§ Problem description
Only the total should be returned: the number of lines in the data that hold the string "other".

*** Available records ***

(** A limit order that reaches no price of the other side joins the end of the
    queue of its price, whatever its time in force; no trade happens and all
    other queues stay as they are. *)
Lemma AddOrder_rests b Q x o fresh :
  book_rep b Q -> not_resting Q x -> sequence b + 1 < 2 ^ 64 -> oheap b !! x = Some o -> valid_request o ->
  Type_ o = OrderTypeLimit -> unused_level b fresh ->
  (forall p, is_Some (Q (negb (IsBuy o)) !! p) -> rank (IsBuy o) (Price o) < rank (IsBuy o) p) ->
  exists b', AddOrder b (Some x) fresh = Ret (b', None) /\ trades b' = trades b /\
    book_rep b' (upd Q (IsBuy o)
      (<[Price o := default [] (Q (IsBuy o) !! Price o) ++ [(x, Quantity o)]]> (Q (IsBuy o)))).
Proof.
  intros Hb Hnr Hseq Hx (Hs & Hq & Hpr) Hty Hfr Hnc. rewrite (AddOrder_start b x o) by (done || lia). cbv zeta.
  pose proof (registered_rep b Q x o Hb Hnr Hseq) as Hb0. set (o0 := init_order o _). set (b0 := registered b x o) in *.
  assert (IsMarket o0 = false) as Em by (unfold IsMarket; cbn; by rewrite Hty).
  assert (forall p, is_Some (side_map b0 (negb (IsBuy o)) !! p) -> rank (IsBuy o) (Price o) < rank (IsBuy o) p) as Hnc'.
  { intros p [lp Hp]. apply Hnc. by eapply sr_dom; [apply (br_sides b0 Q Hb0)|]. }
  rewrite Em, (canMatch_spec b0 Q o0 Hb0). change (IsBuy o0) with (IsBuy o). rewrite Em. cbn [orb].
  assert (match side_best b0 (negb (IsBuy o)) with
    | Some lp => match lheap b0 !! lp with Some l => rank (IsBuy o) (LPrice l) <=? rank (IsBuy o) (Price o0) | None => false end
    | None => false end = false) as ->.
  { pose proof (sr_best _ _ _ (br_sides b0 Q Hb0 (negb (IsBuy o)))) as Hbest.
    destruct (side_best b0 (negb (IsBuy o))) as [lp|]; [|done]. destruct Hbest as (p & Hp & _).
    destruct (sr_dom _ _ _ (br_sides b0 Q Hb0 _) _ _ Hp) as [ls Hls].
    destruct (sr_levels _ _ _ (br_sides b0 Q Hb0 _) _ _ Hls) as (_ & lp' & Hlp' & l & Hl & Ep & _).
    assert (lp' = lp) as -> by congruence. rewrite Hl, Ep. specialize (Hnc' p ltac:(by eexists)).
    change (Price o0) with (Price o). lia. }
  rewrite !ret_bind. assert (oheap b0 !! x = Some o0) as Hx0 by apply lookup_insert_eq.
  rewrite (get_order_some _ _ _ Hx0), ret_bind. change (LeavesQty o0) with (Quantity o). change (Type_ o0) with (Type_ o).
  rewrite Hty. replace (0 <? Quantity o) with true by lia. cbn [andb Z.eqb OrderTypeLimit].
  destruct (addToBook_spec b0 Q x o0 fresh Hb0 Hx0 Hnr) as (b' & E & Hb' & _ & _ & _ & Et); try done.
  - unfold entry_ok. cbn. split_and!; try done; try lia.
    + change (IsBuy o0) with (IsBuy o). unfold IsBuy. by destruct Hs as [->| ->].
    + apply lookup_insert_eq.
  - by apply Hpr.
  - rewrite E, ret_bind. exists b'. split; [done|]. by rewrite Et.
Qed.

Lemma NewOrderBook_rep : book_rep NewOrderBook (fun _ => ∅).
Proof.
  constructor; cbn; try done.
  - intros []; constructor; cbn; try done; intros p; rewrite lookup_empty; try done; by intros [].
  - intros p p'. rewrite lookup_empty. by intros [].
  - intros i. rewrite lookup_empty. by intros [].
Qed.

(** An order that cannot rest and reaches nothing changes no queue. *)
Lemma AddOrder_void b Q x o fresh :
  book_rep b Q -> not_resting Q x -> sequence b + 1 < 2 ^ 64 -> oheap b !! x = Some o -> valid_request o ->
  Type_ o <> OrderTypeLimit ->
  (forall p, is_Some (Q (negb (IsBuy o)) !! p) -> IsMarket o = false /\ rank (IsBuy o) (Price o) < rank (IsBuy o) p) ->
  exists b', AddOrder b (Some x) fresh = Ret (b', None) /\ trades b' = trades b /\ book_rep b' Q.
Proof.
  intros Hb Hnr Hseq Hx (Hs & Hq & _) Hty Hnc. rewrite (AddOrder_start b x o) by (done || lia). cbv zeta.
  pose proof (registered_rep b Q x o Hb Hnr Hseq) as Hb0. set (o0 := init_order o _). set (b0 := registered b x o) in *.
  assert (oheap b0 !! x = Some o0) as Hx0 by apply lookup_insert_eq.
  assert ((Type_ o0 =? OrderTypeLimit) = false) as Etype by (change (Type_ o0) with (Type_ o); lia).
  destruct (IsMarket o0) eqn:Em.
  - rewrite ret_bind. assert (side_best b0 (negb (IsBuy o)) = None) as Ebest.
    { pose proof (sr_best _ _ _ (br_sides b0 Q Hb0 (negb (IsBuy o)))) as Hbest.
      destruct (side_best b0 (negb (IsBuy o))) as [lp|]; [|done]. destruct Hbest as (p & Hp & _).
      destruct (sr_dom _ _ _ (br_sides b0 Q Hb0 _) _ _ Hp) as [ls Hls]. destruct (Hnc p ltac:(by eexists)) as [Hm _].
      change (IsMarket o0) with (IsMarket o) in Em. congruence. }
    unfold matchOrder. rewrite (get_order_some _ _ _ Hx0), ret_bind.
    replace (if IsBuy o0 then bestAsk b0 else bestBid b0) with (side_best b0 (negb (IsBuy o)))
      by (change (IsBuy o0) with (IsBuy o); by destruct (IsBuy o)).
    rewrite Ebest. cbn [match_loop]. rewrite ret_bind, (get_order_some _ _ _ Hx0), ret_bind. cbv zeta. rewrite ret_bind.
    set (o1 := if (TimeInForce o0 =? TIFIOC) && _ then _ else o0). set (o2 := if (TimeInForce o1 =? TIFFOK) && _ then _ else o1).
    assert (Type_ o2 = Type_ o0) as Et by (unfold o2, o1; repeat case_match; done). clearbody o2.
    assert (oheap (put_order b0 x o2) !! x = Some o2) as Hx2 by apply lookup_insert_eq.
    rewrite (get_order_some _ _ _ Hx2), ret_bind, Et, Etype, andb_false_r, ret_bind.
    eexists. split; [done|]. split; [done|].
    eapply (book_rep_heap b0 _ Q x); [done|done|by intros []..|done| |done| |].
    + intros y Hy. cbn. by rewrite lookup_insert_ne.
    + apply (br_ids _ _ Hb0).
    + apply (br_seq _ _ Hb0).
  - rewrite (canMatch_spec b0 Q o0 Hb0). change (IsBuy o0) with (IsBuy o). rewrite Em. cbn [orb].
    assert (match side_best b0 (negb (IsBuy o)) with
      | Some lp => match lheap b0 !! lp with Some l => rank (IsBuy o) (LPrice l) <=? rank (IsBuy o) (Price o0) | None => false end
      | None => false end = false) as ->.
    { destruct (side_best b0 (negb (IsBuy o))) as [lp|] eqn:Ebest; [|done].
      pose proof (sr_best _ _ _ (br_sides b0 Q Hb0 (negb (IsBuy o)))) as Hbest. rewrite Ebest in Hbest. destruct Hbest as (p & Hp & _).
      destruct (sr_dom _ _ _ (br_sides b0 Q Hb0 _) _ _ Hp) as [ls Hls].
      destruct (sr_levels _ _ _ (br_sides b0 Q Hb0 _) _ _ Hls) as (_ & lp' & Hlp' & l & Hl & Ep & _).
      assert (lp' = lp) as -> by congruence. rewrite Hl, Ep. destruct (Hnc p ltac:(by eexists)) as [_ Hr].
      change (Price o0) with (Price o). lia. }
    rewrite !ret_bind, (get_order_some _ _ _ Hx0), ret_bind, Etype, andb_false_r, ret_bind.
    by exists b0.
Qed.

(** ** The specification of [AddOrder] on queues *)

(** What a new order does to the queues: the new queues and the executions with
    their price, or [None] for a panic. *)
Inductive add_spec (Q : queues) (x : positive) (o : Order) : option (queues * list entry * Z) -> Prop :=
| spec_rest :
    Type_ o = OrderTypeLimit ->
    (forall p, is_Some (Q (negb (IsBuy o)) !! p) -> rank (IsBuy o) (Price o) < rank (IsBuy o) p) ->
    add_spec Q x o (Some (upd Q (IsBuy o)
      (<[Price o := default [] (Q (IsBuy o) !! Price o) ++ [(x, Quantity o)]]> (Q (IsBuy o))), [], 0))
| spec_void :
    Type_ o <> OrderTypeLimit ->
    (forall p, is_Some (Q (negb (IsBuy o)) !! p) -> IsMarket o = false /\ rank (IsBuy o) (Price o) < rank (IsBuy o) p) ->
    add_spec Q x o (Some (Q, [], 0))
| spec_trade p ls :
    best_at Q (negb (IsBuy o)) p ls -> crosses o p -> Quantity o < open_qty ls ->
    add_spec Q x o (Some (upd Q (negb (IsBuy o)) (<[p := consume (Quantity o) ls]> (Q (negb (IsBuy o)))),
                          fills (Quantity o) ls, p))
| spec_panic p ls :
    best_at Q (negb (IsBuy o)) p ls -> crosses o p -> open_qty ls <= Quantity o -> add_spec Q x o None.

*** End of Available records ***

§ Solution
2